Salim menegaskan, program MBG merupakan inisiatif strateg.mapper Presiden Prabowo Subianto yang bertujuan meningkatkan kualitas gizi anak-anak sekolah di seluruh Indonesia. Ia meminta publik melihat persoalan tersebut secara proporsional dan menunggu hasil penelusuran resmi dari pihak terkait.
“Program Makan Bergizi Gratis ini adalah program mulia Presiden. Insiden yang terjadi bersifat kasuistik dan sedang ditangani secara serius. Masyarakat kami harapkan tetap objektif dan tidak membangun opini liar,” kata Salim dalam keterangannya di Jakarta, Jumat (…).
Minta Publik Fokus pada Investigasi Resmi
Menurut Salim, kegaduhan yang berlebihan justru berpotensi mengaburkan tujuan utama MBG, yakni memastikan anak-anak sekolah mendapatkan asupan gizi yang layak. Ia mengingatkan bahwa penyebaran informasi yang belum terverifikasi dapat memicu kepanikan dan merugikan keberlanjutan program.
“Kami mengajak masyarakat untuk menunggu hasil investigasi resmi. Biarkan tim pengawas dan pihak berwenang bekerja mengevaluasi standar operasional di lapangan,” ujarnya.

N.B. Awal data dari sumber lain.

(** [str.strip] and [str.split(' ')]. *)
Definition is_space (c : Z) : bool := (c =? 32) || ((9 <=? c) && (c <=? 13)).
Fixpoint lstrip (l : list Z) : list Z :=
  match l with c :: l' => if is_space c then lstrip l' else l | [] => [] end.
Definition strip (l : list Z) : list Z := reverse (lstrip (reverse (lstrip l))).
Fixpoint split (l : list Z) : list (list Z) :=
  match l with
  | [] => [[]]
  | c :: l => if c =? 32 then [] :: split l
              else match split l with w :: ws => (c :: w) :: ws | [] => [[c]] end
  end.

(** [binascii]: two digits per byte, lower case; an error is an exception. *)
Definition lower (x : Z) : Z := if x <? 10 then 48 + x else 87 + x.
Definition hexlify (l : list Z) : list Z := x ← l; [lower (x / 16); lower (x mod 16)].
Fixpoint unhexlify (l : list Z) : option (list Z) :=
  match l with
  | [] => Some []
  | a :: b :: l =>
      if (0 <=? xtoi a) && (0 <=? xtoi b) then cons (xtoi a * 16 + xtoi b) <$> unhexlify l else None
  | _ => None
  end.

(** [struct]: ['<l'] is a signed little-endian word. *)
Definition pack (v : Z) : list Z := [v mod 256; v / 2 ^ 8 mod 256; v / 2 ^ 16 mod 256; v / 2 ^ 24 mod 256].
Definition unpack (l : list Z) : option Z :=
  match l with
  | [a; b; c; d] => Some (i32 (a + b * 2 ^ 8 + c * 2 ^ 16 + d * 2 ^ 24))
  | _ => None
  end.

Ia juga mengimbau masyarakat agar tidak mudah terprovokasi oleh unggahan media sosial yang belum tentu mencerminkan kondisi sebenarnya.

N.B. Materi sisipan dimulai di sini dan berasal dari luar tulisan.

(* ===== verification/Tree.v ===== *)
(** * The tree of directories

    [get_dir] and [find_file] of file.c against a reference reading of the
    volume: a directory other than the root is what the slots in the clusters
    of its chain list, and a path leads from listing to listing. *)
From S2P Require Import Prelude Mem Strings Disk Fat16 Volume Files Directory Slots Root Paths FileSys Names.

(** ** Listing the clusters of a directory *)

Lemma slot_drop b i j : 0 <= i -> 0 <= j -> slot (drop (Z.to_nat (i * 512)) b) j = slot b (16 * i + j).
Proof. intros Hi Hj. unfold slot, slice. rewrite drop_drop. do 2 f_equal. lia. Qed.

(** The slots from sector [i] on, [n] sectors of them. *)
Definition sector_slots (b : list Z) (i n : Z) : list (list Z) := slot b <$> seqZ (16 * i) (16 * n).

Lemma sector_slots_cons b i n : 0 <= n -> sector_slots b i (n + 1) = sector_slots b i 1 ++ sector_slots b (i + 1) n.
Proof.
  intros Hn. unfold sector_slots. rewrite <- fmap_app. f_equal. replace (16 * (n + 1)) with (16 * 1 + 16 * n) by lia.
  rewrite seqZ_app by lia. do 2 f_equal. lia.
Qed.

Lemma add_sector_at fs b i acc :
  bytes_per_sector fs = sector_size -> is_bytes b -> 0 <= i -> (i + 1) * 512 <= zlength b ->
  add_sector_dir_entries_to_list fs (drop (Z.to_nat (i * bytes_per_sector fs)) b) acc =
    Ok (let '(t, es) := listed (sector_slots b i 1) in (t, acc ++ es)).
Proof.
  intros Hbps Hb Hi Hl. unfold add_sector_dir_entries_to_list. rewrite Hbps. unfold sector_size. change (i16 (512 / 32)) with 16.
  rewrite list_slots_from; [|by apply Forall_drop|lia|rewrite length_drop; lia]. unfold sector_slots.
  assert ((slot (drop (Z.to_nat (i * 512)) b) <$> seqZ 0 (Z.of_nat (Z.to_nat 16))) = slot b <$> seqZ (16 * i) (16 * 1)) as ->; [|done].
  apply list_eq. intros k. rewrite !list_lookup_fmap. destruct (decide (Z.of_nat k < 16)) as [Hk|Hk].
  - rewrite !lookup_seqZ_lt by lia. cbn. f_equal. rewrite slot_drop by lia. done.
  - by rewrite !lookup_seqZ_ge by lia.
Qed.

Lemma cluster_list_spec fs b n : forall i acc,
  bytes_per_sector fs = sector_size -> is_bytes b -> 0 <= i -> (i + Z.of_nat n) * 512 <= zlength b ->
  cluster_list n i fs b acc = Ok (let '(t, es) := listed (sector_slots b i (Z.of_nat n)) in (t, acc ++ es)).
Proof.
  induction n as [|n IH]; intros i acc Hbps Hb Hi Hl; cbn [cluster_list].
  - unfold sector_slots. rewrite seqZ_nil by lia. cbn. by rewrite app_nil_r.
  - rewrite add_sector_at by (done || lia). ok_bind. replace (Z.of_nat (S n)) with (Z.of_nat n + 1) by lia.
    rewrite sector_slots_cons, listed_app by lia. destruct (listed (sector_slots b i 1)) as [[] es]; [done|].
    rewrite IH by (done || lia). destruct (listed (sector_slots b (i + 1) (Z.of_nat n))) as [t' es']. by rewrite <- app_assoc.
Qed.

(** ** Names in paths *)

(** A part of a path: a name of one to seven characters and, after a dot, an
    extension of at most three. *)
Record component := Component { cname : list Z; cext : option (list Z) }.

Definition component_text (c : component) : list Z :=
  match cext c with Some e => cname c ++ DOT :: e | None => cname c end.
Definition extension_of (c : component) : list Z := default [] (cext c).

Record component_ok (c : component) : Prop := {
  co_name : Forall (fun x => x <> 0 /\ x <> DOT /\ x <> SLASH) (cname c);
  co_ext : Forall (fun x => x <> 0 /\ x <> SLASH) (extension_of c);
  co_length : 1 <= zlength (cname c) <= 7;
  co_ext_length : zlength (extension_of c) <= 3
}.

Lemma split_component c t :
  component_ok c -> exists x y, split_filename (cstr (component_text c) t) = Ok (cstr (cname c) x, cstr (extension_of c) y).
Proof.
  intros [Hn He Hl Hel]. assert (Hnok : name_ok (cname c)) by (eapply Forall_impl; [exact Hn|]; by intros x (? & ? & _)).
  unfold component_text, extension_of in *. destruct (cext c) as [e|]; cbn in *; [|apply split_filename_bare; (done || lia)].
  apply split_filename_spec; [done|lia| |done]. eapply Forall_impl; [exact He|]. by intros x [].
Qed.

Lemma component_part c : component_ok c -> part_ok (component_text c) /\ component_text c <> [].
Proof.
  intros [Hn He Hl _]. assert (Hnp : part_ok (cname c)) by (eapply Forall_impl; [exact Hn|]; by intros x (? & _ & ?)).
  unfold component_text, extension_of in *. destruct (cext c) as [e|]; cbn in *.
  - split; [|by destruct (cname c)]. apply Forall_app. split; [done|]. by constructor.
  - split; [done|]. destruct (cname c); [simpl in Hl; lia|done].
Qed.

Dorong Penguatan Pengawasan dan Higienitas
Meski demikian, Gertasi DKJ menegaskan bahwa aspek keamanan pangan dan kebersihan merupakan hal yang tidak bisa ditawar. Insiden ini, kata Salim, harus menjadi momentum untuk memperkuat sistem pengawasan terhadap penyedia makanan dalam program MBG.

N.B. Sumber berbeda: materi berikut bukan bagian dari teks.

Fixpoint debug_event_loop (result : list Z) (result_index : Z) (tmp : list Z) (items : list event_t) : outcome (list Z * Z) :=
  match items with
  | [] => Ok (result, result_index)
  | item :: items =>
      '(result, result_index) ← stdstring_append result result_index (lit "{");
      '(result, result_index) ← append_event (event item) result result_index;
      '(result, result_index) ← stdstring_append result result_index (lit ", ");
      tmp ← stdstring_int_to_str (from_process item) tmp;
      '(result, result_index) ← stdstring_append result result_index tmp;
      '(result, result_index) ← stdstring_append result result_index (lit "} ");
      debug_event_loop result result_index tmp items
  end.

Definition debug_event_list (debug_result : list Z) (s : sched) : outcome (list Z) :=
  '(result, result_index) ← stdstring_append debug_result 0 (lit "Events: ");
  '(result, result_index) ← debug_event_loop result result_index (replicate 15 0) (events_head s);
  Ok result.

Fixpoint debug_pid_loop (result : list Z) (result_index : Z) (tmp : list Z) (items : list Z) : outcome (list Z * Z) :=
  match items with
  | [] => Ok (result, result_index)
  | item :: items =>
      tmp ← stdstring_int_to_str item tmp;
      '(result, result_index) ← stdstring_append result result_index (lit "{");
      '(result, result_index) ← stdstring_append result result_index tmp;
      '(result, result_index) ← stdstring_append result result_index (lit "} ");
      debug_pid_loop result result_index tmp items
  end.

Beberapa langkah yang dinilai perlu diperkuat antara lain audit berkala dan inspeksi mendadak ke dapur penyedia, pengetatan standar operasional prosedur (SOP) mulai dari pemilihan bahan baku hingga penyajian, serta edukasi kepada pihak sekolah dan siswa terkait mekanisme pelaporan keluhan secara formal.
“Pengawasan kolektif tetap diperlukan, namun dilakukan secara konstruktif demi perbaikan sistem, bukan untuk menjatuhkan program,” katanya.
Harap Program MBG Tetap Berjalan
Salim berharap polemik terkait dugaan keracunan ini tidak berlarut-larut dan tidak mengganggu keberlanjutan Program Makan Bergizi Gratis yang menyasar jutaan pelajar di Tanah Air.
“Tujuan kita sama, yakni memastikan anak-anak Indonesia sehat dan tidak ada lagi yang belajar dalam keadaan lapar. Ini membutuhkan kerja sama semua pihak,” ujarnya.
Ia juga mengingatkan komitmen Presiden Prabowo Subianto yang kerap disampaikan dalam berbagai kesempatan terkait keberpihakan kepada rakyat.
“Presiden berkali-kali menegaskan bahwa tidak boleh ada lagi anak-anak sekolah yang kelaparan di negeri ini. Program MBG adalah wujud nyata dari komitmen tersebut,” pungkas Salim.